San Diego police captured on video repeatedly punching Black during arrest, investigation launches
San Diego police have launched an internal investigation after two officers were recorded repeatedly punching a man during an arrest this week according to NBC News.
A witness recorded the incident Wednesday said she recognized the man being hit in the head and legs as a “harmless” neighborhood vagrant. She told the news outlet she couldn’t believe what happened after officers investigated the man. The man was accused of urinating in public.
“I see him around all the time. He’s harmless. He’s just homeless,” Nicole Bansal, 34, said Thursday. “He’s very easy to recognize, because he always has a big orange life vest on.”
A police spokesman, Lt. Shawn Takeuchi, says the Internal Affairs Unit is investigating and reviewing body camera video of the incident, which started around 9 a.m. when officers on patrol “witnessed a man urinating in public.” The officers tried to speak to the man. Police haven’t released the man’s name or whether he is homeless.
“The man would not stop to speak with officers therefore an officer held the man to detain him,” Takeuchi said in a statement. “Despite the officers repeatedly telling the man to ‘stop resisting,’ the man would not comply. One of the officers struck the man several times.”
The man was taken into custody and taken to a hospital. Once he was released from the hospital, he was booked on charges of resisting arrest and battery of a police officer. As of now, officers haven’t been publicly identified. Bansal says she saw two officers get out of a police car and approach the man, who is Black. She felt uneasy about the situation and took out her phone and recorded the encounter for over 4 minutes.
“They did not try to de-escalate. … If they had just approached the situation calmly and tried to de-escalate, we wouldn’t be here,” she said. “That man didn’t go out to take those guys down. The cops went there with that intention to take him down … and the resulting fight is what ensued.”
Bansal’s video shows an officer in front of the man appears to be holding a stun gun, while a second officer grabs the man’s arm from behind. The man, who has a vest around his neck, appears to flinch at the officer while the officer almost simultaneously holsters a weapon according to NBC News. That officer proceeds to lunge at the man, and a struggle starts.
The video shows an officer punch the man in the face and head at least three times. The same officer strikes him with his forearm. Another officer punches the man in his legs about a half-dozen times. Officers are heard repeatedly saying “stop resisting” and “put your hands behind your back.”
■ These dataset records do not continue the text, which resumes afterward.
(** * Indicator extraction of the log explainer agent

    A shallow embedding of [extract_indicators]
    (labs/lab4/app/log_explainer_agent/agent.py) and of the part of Python's
    [re] module it relies on: a backtracking matcher for the regular
    expression constructs that occur in the seven patterns of the function,
    [re.findall], [re.search], [sorted] and [set]. *)

From Stdlib Require Import String Ascii.
From Stdlib Require Import List NArith Arith Bool Lia.
From Stdlib Require Import Permutation Sorted.
Import ListNotations.

Set Implicit Arguments.

(** ** Characters and text

    A Python [str] is a sequence of Unicode code points.  A code point is a
    natural number; a text is a list of code points. *)

Definition char := N.
Definition text := list char.
Bind Scope N_scope with char.

Definition cp (a : ascii) : char := N_of_ascii a.
Definition str (s : string) : text := map N_of_ascii (list_ascii_of_string s).

(** The classification of the code points from 128 on comes from the Unicode
    database of the Python runtime, which is not part of the repository.  It
    is a parameter of the development; the ASCII range is written out. *)
Record UnicodeDB : Type := {
  (** category Nd, what [\d] matches *)
  uni_decimal : char -> bool;
  (** alphabetic or numeric, what [\w] matches besides Nd and [_] *)
  uni_alnum : char -> bool;
  (** what [\s] matches *)
  uni_space : char -> bool;
  (** [uni_icase a x]: under [re.IGNORECASE] the lowercase ASCII literal [a]
      matches the code point [x] *)
  uni_icase : char -> char -> bool;
  (** the value [int] gives a decimal digit *)
  uni_digit_value : char -> N
}.

Definition between (lo hi c : char) : bool := ((lo <=? c) && (c <=? hi))%N.

Definition ascii_digit (c : char) : bool := between 48 57 c.
Definition ascii_upper (c : char) : bool := between 65 90 c.
Definition ascii_lower (c : char) : bool := between 97 122 c.
Definition ascii_tolower (c : char) : char :=
  if ascii_upper c then (c + 32)%N else c.

(** ** Regular expressions *)

Inductive citem : Type :=
| CChar (c : char)          (* a character of a class: [-], [)] *)
| CRange (lo hi : char)     (* a range: [a-z] *)
| CDigit                    (* [\d] *)
| CSpace.                   (* [\s] *)

Inductive regex : Type :=
| Lit (c : char)                           (* a literal character *)
| LitI (c : char)                          (* a literal under re.IGNORECASE *)
| Cls (neg : bool) (items : list citem)    (* [...] and [^...], also \d *)
| Bnd                                      (* \b *)
| Cat (r1 r2 : regex)
| Alt (r1 r2 : regex)
| Rep (lo : nat) (hi : option nat) (r : regex)   (* greedy {lo,hi}, +, ? *)
| Grp (r : regex).                         (* the capturing group *)

Fixpoint has_group (r : regex) : bool :=
  match r with
  | Lit _ | LitI _ | Cls _ _ | Bnd => false
  | Cat r1 r2 | Alt r1 r2 => has_group r1 || has_group r2
  | Rep _ _ r' => has_group r'
  | Grp _ => true
  end.

(** The span of the capturing group, when it took part in the match. *)
Definition caps := option (nat * nat).
Definition result := option (nat * caps).
Definition cont := nat -> caps -> result.

Definition hi_allows (hi : option nat) : bool :=
  match hi with Some 0 => false | _ => true end.
Definition hi_pred (hi : option nat) : option nat := option_map pred hi.

(** A greedy repetition: one more iteration of the body is tried first, and
    only when that fails the rest of the pattern is tried after the
    iterations made so far.  An iteration has to consume a character, as
    the body of every repetition of the program does; [n] bounds the number
    of iterations by the characters that are left. *)
Fixpoint rep_loop (body : nat -> caps -> cont -> result) (k : cont)
    (n lo : nat) (hi : option nat) (i : nat) (c : caps) : result :=
  match n with
  | 0 => if lo =? 0 then k i c else None
  | S n' =>
      let more :=
        if hi_allows hi then
          body i c (fun j c' =>
            if i <? j then rep_loop body k n' (pred lo) (hi_pred hi) j c'
            else None)
        else None in
      match more with
      | Some res => Some res
      | None => if lo =? 0 then k i c else None
      end
  end.

Definition sub (s : text) (i j : nat) : text := firstn (j - i) (skipn i s).

Section Engine.

Variable db : UnicodeDB.

Definition is_digit (c : char) : bool :=
  if (c <? 128)%N then ascii_digit c else uni_decimal db c.

Definition is_word (c : char) : bool :=
  if (c <? 128)%N
  then ascii_digit c || ascii_upper c || ascii_lower c || (c =? 95)%N
  else uni_decimal db c || uni_alnum db c.

Definition is_space (c : char) : bool :=
  if (c <? 128)%N
  then between 9 13 c || between 28 31 c || (c =? 32)%N
  else uni_space db c.

(** [icase_eq a x]: the literal [a] (a lowercase ASCII letter in every
    pattern of the program) matches [x] when case is ignored. *)
Definition icase_eq (a x : char) : bool :=
  if (x <? 128)%N then (ascii_tolower x =? a)%N else uni_icase db a x.

Definition citem_match (it : citem) (c : char) : bool :=
  match it with
  | CChar a => (c =? a)%N
  | CRange lo hi => between lo hi c
  | CDigit => is_digit c
  | CSpace => is_space c
  end.

Definition cls_match (neg : bool) (items : list citem) (c : char) : bool :=
  xorb neg (existsb (fun it => citem_match it c) items).

Definition word_at (s : text) (i : nat) : bool :=
  match nth_error s i with Some c => is_word c | None => false end.

Definition word_before (s : text) (i : nat) : bool :=
  match i with 0 => false | S j => word_at s j end.

(** [\b]: exactly one of the characters before and at position [i] is a word
    character; beyond either end of the text there is none. *)
Definition at_boundary (s : text) (i : nat) : bool :=
  xorb (word_before s i) (word_at s i).

Definition step (p : char -> bool) (s : text) (i : nat) (c : caps) (k : cont)
  : result :=
  match nth_error s i with
  | Some x => if p x then k (S i) c else None
  | None => None
  end.

(** The backtracking matcher, in continuation-passing style: [m r s i c k]
    matches [r] in [s] from position [i] and hands every end position, in
    the order of preference of [re], to [k] until [k] accepts one. *)
Fixpoint m (r : regex) (s : text) (i : nat) (c : caps) (k : cont) : result :=
  match r with
  | Lit a => step (fun x => (x =? a)%N) s i c k
  | LitI a => step (icase_eq a) s i c k
  | Cls neg items => step (cls_match neg items) s i c k
  | Bnd => if at_boundary s i then k i c else None
  | Cat r1 r2 => m r1 s i c (fun j c' => m r2 s j c' k)
  | Alt r1 r2 =>
      match m r1 s i c k with
      | Some res => Some res
      | None => m r2 s i c k
      end
  | Rep lo hi r' => rep_loop (m r' s) k (S (length s - i)) lo hi i c
  | Grp r' => m r' s i c (fun j _ => k j (Some (i, j)))
  end.

(** One attempt of the pattern at position [i].  With [must_advance] an empty
    match is refused and the matcher backtracks (the attempt [findall] makes
    right after an empty match). *)
Definition match_at (r : regex) (s : text) (i : nat) (must_advance : bool)
  : result :=
  m r s i None
    (fun j c => if must_advance && (j =? i) then None else Some (j, c)).

(** What [findall] reports for a match: the capturing group when the pattern
    has one, the whole match otherwise. *)
Definition item (r : regex) (s : text) (i j : nat) (c : caps) : text :=
  if has_group r
  then match c with Some (a, b) => sub s a b | None => [] end
  else sub s i j.

(** [scan] walks the start positions in increasing order; positions before
    [next], the end of the last match, are skipped. *)
Fixpoint scan (r : regex) (s : text) (ps : list nat) (next : nat)
  : list text :=
  match ps with
  | [] => []
  | p :: ps' =>
      if p <? next then scan r s ps' next
      else
        match match_at r s p false with
        | None => scan r s ps' next
        | Some (e, c) =>
            if p <? e then item r s p e c :: scan r s ps' e
            else
              item r s p e c ::
              match match_at r s p true with
              | None => scan r s ps' next
              | Some (e', c') => item r s p e' c' :: scan r s ps' e'
              end
        end
  end.

Definition positions (s : text) : list nat := seq 0 (S (length s)).

Definition findall (r : regex) (s : text) : list text :=
  scan r s (positions s) 0.

(** [re.search(r, s)] as a truth value. *)
Definition search (r : regex) (s : text) : bool :=
  existsb (fun p => match match_at r s p false with
                    | Some _ => true
                    | None => false
                    end) (positions s).

End Engine.

(** ** [sorted] and [set] on strings

    Python compares strings code point by code point. *)

Fixpoint text_eqb (a b : text) : bool :=
  match a, b with
  | [], [] => true
  | x :: a', y :: b' => (x =? y)%N && text_eqb a' b'
  | _, _ => false
  end.

Fixpoint text_leb (a b : text) : bool :=
  match a, b with
  | [], _ => true
  | _ :: _, [] => false
  | x :: a', y :: b' =>
      if (x <? y)%N then true
      else if (y <? x)%N then false
      else text_leb a' b'
  end.

(** [x in l] for a list of strings. *)
Definition mem (x : text) (l : list text) : bool := existsb (text_eqb x) l.

Fixpoint insert_sorted (x : text) (l : list text) : list text :=
  match l with
  | [] => [x]
  | y :: l' => if text_leb x y then x :: l else y :: insert_sorted x l'
  end.

(** [sorted(l)]: a stable sort by [<=] on strings. *)
Definition py_sorted (l : list text) : list text :=
  fold_right insert_sorted [] l.

(** [set(l)] keeps one copy of every element.  The order in which Python
    iterates over a set depends on the hashes of its elements; [dedup] is
    one such order, and [is_set_order] describes all of them. *)
Fixpoint dedup (l : list text) : list text :=
  match l with
  | [] => []
  | x :: l' => if mem x l' then dedup l' else x :: dedup l'
  end.

Definition is_set_order (py_set : list text -> list text) : Prop :=
  forall l, NoDup (py_set l) /\ (forall x, In x (py_set l) <-> In x l).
The man appears to punch an officer in the face and attempts a second punch but misses. The struggle among the three men lasted about 2 minutes and 45 seconds. Then two other officers arrived to help with the arrest, the video shows.
A San Diego police de-escalation policy instituted June of 2020 requires officers to “try to establish an effective line of communication” while taking into account factors like age, medical or physical conditions and “known or perceived disabilities, including mental illness.”
Bansal said she witnessed shook her and amounted to criminalizing homelessness.
“These people are meant to serve and protect the community. They have a right to also serve and protect that man. He’s a member of this community,” Bansal said. “I’ve lost a lot of faith … in the police as I see these videos on social media. But I still never thought I would be on the receiving end of witnessing something like this.”